#### WORK TO COMPLETE
Nothing should be output except the lines from the top of the material below through the line that contains "to a double, the", each exactly as written.
RECORDS FOR THIS EXERCISE Block Start
(** * The trading dashboard's client-side store, embedded in Rocq

    The development follows the dashboard script with the history and
    trader-ledger tabs (globals [priceChart], [agentPerformance],
    [actionCounts], [isPaused], [simulationHistory], [traderHistory] and the
    handlers registered on the socket and on the buttons).

    Conventions of the embedding:
    - a payload received from the socket is an untyped JavaScript value
      ([value]); reading a property of [undefined] or [null], and calling
      something that is not a function, raise [TypeError];
    - a handler is a function from the store to the store and an outcome;
      when it raises, the mutations made before the raise stay;
    - a JavaScript number is an exact rational or one of the three special
      values; rounding of finite results and the sign of zero are not
      represented: where the script rounds the result of each operation
      to a double, the text shown for a computed number can differ from
      the one computed here in its last digit;
    - a string is a sequence of code units below 256;
    - writes to the page (text, styles, markup) are left out, but every
      conversion they perform that can raise is kept in place; the elements
      of the page that the script looks up are taken to exist.  The start
      button is disabled while a run goes on: the store does not hold that
      flag, and [deliverable] tells which sequences of events a page can
      receive.  The buttons and panels of the trader tab and the texts of the portfolio
      statistics are represented apart, for the properties that are about
      them. *)

From Stdlib Require Import List String Ascii ZArith QArith Qround Lia Bool Arith.
From Stdlib Require Qcanon.
From Stdlib Require Import DecimalString.
From Stdlib Require DecimalFacts DecimalPos DecimalN.
Import ListNotations.

Local Close Scope Q_scope.
Local Open Scope string_scope.
Local Open Scope list_scope.

(** String concatenation, written apart from list append. *)
Infix "+++" := String.append (at level 60, right associativity).

(** ** Numbers *)

Inductive number : Type :=
| Fin (q : Q)
| PosInf
| NegInf
| NaN.

Definition num_of_Z (z : Z) : number := Fin (inject_Z z).

Definition Qsign (q : Q) : comparison := (Qnum q ?= 0)%Z.

(** [x - y] *)
Definition numSub (x y : number) : number :=
  match x, y with
  | NaN, _ | _, NaN => NaN
  | Fin a, Fin b => Fin (Qred (a - b)%Q)
  | PosInf, PosInf | NegInf, NegInf => NaN
  | PosInf, _ | _, NegInf => PosInf
  | NegInf, _ | _, PosInf => NegInf
  end.

(** [x + y] *)
Definition numAdd (x y : number) : number :=
  match x, y with
  | NaN, _ | _, NaN => NaN
  | Fin a, Fin b => Fin (Qred (a + b)%Q)
  | PosInf, NegInf | NegInf, PosInf => NaN
  | PosInf, _ | _, PosInf => PosInf
  | NegInf, _ | _, NegInf => NegInf
  end.

Definition numNeg (x : number) : number :=
  match x with
  | Fin a => Fin (Qred (- a)%Q)
  | PosInf => NegInf
  | NegInf => PosInf
  | NaN => NaN
  end.

Definition infOfSign (c : comparison) : number :=
  match c with Gt => PosInf | Lt => NegInf | Eq => NaN end.

(** [x * y] *)
Definition numMul (x y : number) : number :=
  match x, y with
  | NaN, _ | _, NaN => NaN
  | Fin a, Fin b => Fin (Qred (a * b)%Q)
  | Fin a, PosInf | PosInf, Fin a => infOfSign (Qsign a)
  | Fin a, NegInf | NegInf, Fin a => infOfSign (CompOpp (Qsign a))
  | PosInf, PosInf | NegInf, NegInf => PosInf
  | PosInf, NegInf | NegInf, PosInf => NegInf
  end.

(** [x / y]: a finite non-zero number over zero is an infinity, zero over
    zero is [NaN]. *)
Definition numDiv (x y : number) : number :=
  match x, y with
  | NaN, _ | _, NaN => NaN
  | Fin a, Fin b =>
      match Qsign b with
      | Eq => infOfSign (Qsign a)
      | _ => Fin (Qred (a / b)%Q)
      end
  | Fin _, _ => Fin 0%Q
  | PosInf, Fin b => match Qsign b with Lt => NegInf | _ => PosInf end
  | NegInf, Fin b => match Qsign b with Lt => PosInf | _ => NegInf end
  | _, _ => NaN
  end.

(** [x > 0] and [x >= 0] *)
Definition numGt0 (x : number) : bool :=
  match x with
  | Fin a => match Qsign a with Gt => true | _ => false end
  | PosInf => true
  | _ => false
  end.

Definition numGe0 (x : number) : bool :=
  match x with
  | Fin a => match Qsign a with Lt => false | _ => true end
  | PosInf => true
  | _ => false
  end.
RECORDS FOR THIS EXERCISE Block End
#### OUTPUT
(** * The trading dashboard's client-side store, embedded in Rocq

    The development follows the dashboard script with the history and
    trader-ledger tabs (globals [priceChart], [agentPerformance],
    [actionCounts], [isPaused], [simulationHistory], [traderHistory] and the
    handlers registered on the socket and on the buttons).

    Conventions of the embedding:
    - a payload received from the socket is an untyped JavaScript value
      ([value]); reading a property of [undefined] or [null], and calling
      something that is not a function, raise [TypeError];
    - a handler is a function from the store to the store and an outcome;
      when it raises, the mutations made before the raise stay;
    - a JavaScript number is an exact rational or one of the three special
      values; rounding of finite results and the sign of zero are not
      represented: where the script rounds the result of each operation
      to a double, the text shown for a computed number can differ from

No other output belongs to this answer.